Gather ‘round children and let me tell you about the days before cell phones. They were sensory days filled with the weight of hard-bound library books, of gently plucking dust from the fragile tip of a record player needle, of standing in a phone booth in the middle of the night in some deserted neighborhood holding a weighty Yellow Pages directory with one hand while searching frantically for change with the other. It was an era of memorizing phone numbers, of being able to hide, of living what singer Chet Baker suggests in that song, “Let’s Get Lost.”

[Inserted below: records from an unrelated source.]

(** X14: a render leaves the environment, the leadership and the screen size
    as it found them, keeps what was logged and requested before, and adds at
    most one entry in all: a warning or a navigation, never both. *)
Theorem render_effects_bounded (props : Props) (st : HookState) (pw : PageWorld) :
  page_env (render props st pw).2 = page_env pw
  ∧ page_isClientTheLeader (render props st pw).2 = page_isClientTheLeader pw
  ∧ page_isSmallScreenWidth (render props st pw).2 = page_isSmallScreenWidth pw
  ∧ ∃ warnings navigations,
      page_warnings (render props st pw).2 = (page_warnings pw ++ warnings)%list
      ∧ page_navigations (render props st pw).2
        = (page_navigations pw ++ navigations)%list
      ∧ length warnings + length navigations ≤ 1.
Proof.
  rewrite page_warnings_eq, page_navigations_eq.
  assert (page_env (render props st pw).2 = page_env pw
          ∧ page_isClientTheLeader (render props st pw).2 = page_isClientTheLeader pw
          ∧ page_isSmallScreenWidth (render props st pw).2 = page_isSmallScreenWidth pw)
    as (Henv & Hleader & Hsmall).
  { run_page. destruct pw as [env leader small warnings navigations]; simpl.
    set (r := renderOptions _ _ _). clearbody r.
    destruct leader; simpl; case_page; done. }
  split; [done|]. split; [done|]. split; [done|].
  eexists _, _. split; [reflexivity|]. split; [reflexivity|].
  destruct (shouldInitiateSAMLLogin _); simpl; rewrite ?andb_false_r; simpl; [lia|].
  destruct (_ && _); simpl; lia.
Qed.

End PageFacts.


Lemma follower_sees_notice_witness :
  let result :=
    PageSample.page Sample.samlRequiredLoading (PageSample.loginOnly "a@example.com")
      PageSample.followerOnWeb in
  welcomeHeader result.1 = "welcomeText.anotherLoginPageIsOpen"
  ∧ welcomeText result.1 = "welcomeText.anotherLoginPageIsOpenExplanation"
  ∧ layout_shouldShowWelcomeText result.1 = true
  ∧ head (children result.1) = Some (LoginForm false false)
  ∧ page_warnings result.2 = [].
Proof.
  apply (follower_sees_notice Sample.CONST PageSample.ROUTE PageSample.translate
           PageSample.formatPhoneNumber PageSample.removeSMSDomain PageSample.isSMSLogin
           (PageSample.props Sample.samlRequiredLoading
              (PageSample.loginOnly "a@example.com"))
           PageSample.state0 PageSample.followerOnWeb).
  reflexivity.
Defined.

Lemma sms_login_displayed_without_spaces_witness :
  Ascii.Space
  ∉ String.list_ascii_of_string
      (userLoginToDisplay PageSample.formatPhoneNumber PageSample.removeSMSDomain
         PageSample.isSMSLogin (PageSample.loginOnly "555 0100")).
Proof.
  apply (sms_login_displayed_without_spaces PageSample.formatPhoneNumber
           PageSample.removeSMSDomain PageSample.isSMSLogin
           (PageSample.loginOnly "555 0100")).
  vm_compute; reflexivity.
Defined.

Lemma welcome_text_empty_without_main_form_witness :
  welcomeText
    (PageSample.page PageSample.secondary (PageSample.loginOnly "a@example.com")
       PageSample.leaderOnWeb).1 = "".
Proof.
  apply (welcome_text_empty_without_main_form Sample.CONST PageSample.ROUTE
           PageSample.translate PageSample.formatPhoneNumber PageSample.removeSMSDomain
           PageSample.isSMSLogin
           (PageSample.props PageSample.secondary (PageSample.loginOnly "a@example.com"))
           PageSample.state0 PageSample.leaderOnWeb);
    vm_compute; reflexivity.
Defined.

(** The display of an SMS login, byte for byte: every space of the formatted
    number is the two bytes of U+00A0. *)
Example eval_userLoginToDisplay :
  String.list_ascii_of_string
    (userLoginToDisplay PageSample.formatPhoneNumber PageSample.removeSMSDomain
       PageSample.isSMSLogin (PageSample.loginOnly "5 0"))
  = (String.list_ascii_of_string "+1"
     ++ [Ascii.ascii_of_nat 194; Ascii.ascii_of_nat 160]
     ++ String.list_ascii_of_string "555"
     ++ [Ascii.ascii_of_nat 194; Ascii.ascii_of_nat 160]
     ++ String.list_ascii_of_string "5"
     ++ [Ascii.ascii_of_nat 194; Ascii.ascii_of_nat 160]
     ++ String.list_ascii_of_string "0")%list.
Proof. vm_compute. reflexivity. Qed.

(** A login typed before any account was fetched: nothing but the hidden
    login form is mounted and the warning is logged. *)
Example eval_login_without_account :
  PageSample.page ∅ (PageSample.loginOnly "a@example.com") PageSample.leaderOnWeb
  = ({| welcomeHeader := "";
        welcomeText := "";
        layout_shouldShowWelcomeHeader := true;
        layout_shouldShowWelcomeText := false;
        layout_isInModal := false;
        children := [LoginForm false false] |},
     {| page_env := Sample.web;
        page_isClientTheLeader := true;
        page_isSmallScreenWidth := false;
        page_warnings := ["SignInPage in unexpected state!"];
        page_navigations := [] |}).
Proof. vm_compute. reflexivity. Qed.

(** A follower with a SAML-only account being loaded still requests the SAML
    route. *)
Example eval_follower_saml :
  page_navigations
    (PageSample.page Sample.samlRequiredLoading (PageSample.loginOnly "a@example.com")
       PageSample.followerOnWeb).2
  = [PageSample.ROUTE].
Proof. vm_compute. reflexivity. Qed.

Before cell phones, we waited. When our favorite song finally played on the radio, we savored it. If we happened to be at home when the person we had a crush on called, it was exhilarating. Everywhere were empty pools of psychic space where a mind could roam without interruption.
Before smart phones I possessed a world class attention span that allowed me to sit for hours on my parent’s living room couch next to a lamp with a ceramic rooster base. In that seat I read Truman Capote’s “In Cold Blood” at age 11. In the same spot at age 13 I finished reading “Gone With the Wind” at 3 a.m. and bawled my eyes out. It was on that couch — or in a claw foot tub in some apartment — that I read the great Russian writers along with Marcel Proust, Zora Neale Hurston, Gustave Flaubert, Virginia Woolf, Gertrude Stein (never lose your place in one of her books), and dozens of others.
Fiction is such a fantastic place to learn about life.
Of late I have been carrying a half-read copy of Vladimir Nabokov’s “Speak, Memory” around. It is so beat up from thrashing about in my shoulder bag for months, along with spending a night in the driveway, that it may no longer be readable. I have traded reading this book — that The New Republic once called “The finest autobiography in our time” — for looking at hideous photos of Walmart shoppers.
I have allowed a smart phone to leech out my smarts.
To take my attention span back, I will have to fight. I am in the early days of using a phone app blocker. I will try this versus throwing my smart phone into a lake which is probably some sort of environmental crime. I know writers who have used various methods to discipline themselves regarding cell phones. One of my favorite essayists, Jo Ann Beard, locks her phone in a timed safe in order to write. And then there is the tale of Mary McCarthy, apocryphal or not, wherein her beau Edmond Wilson locked her in a room until she reached a specific word count.
Should I become too irritable without progressive dopamine hits and fail, at least I can be assured that many Netflix and Amazon Prime series are so well written these days that they are practically literature! Plus, I’ve already read James Joyce’s “Ulysses”’; what more can anyone expect? (But really, have you seen that guy with the hairy back on peopleofwalmart.com?)
Edie Everette is a writer and news junkie who lives in Index.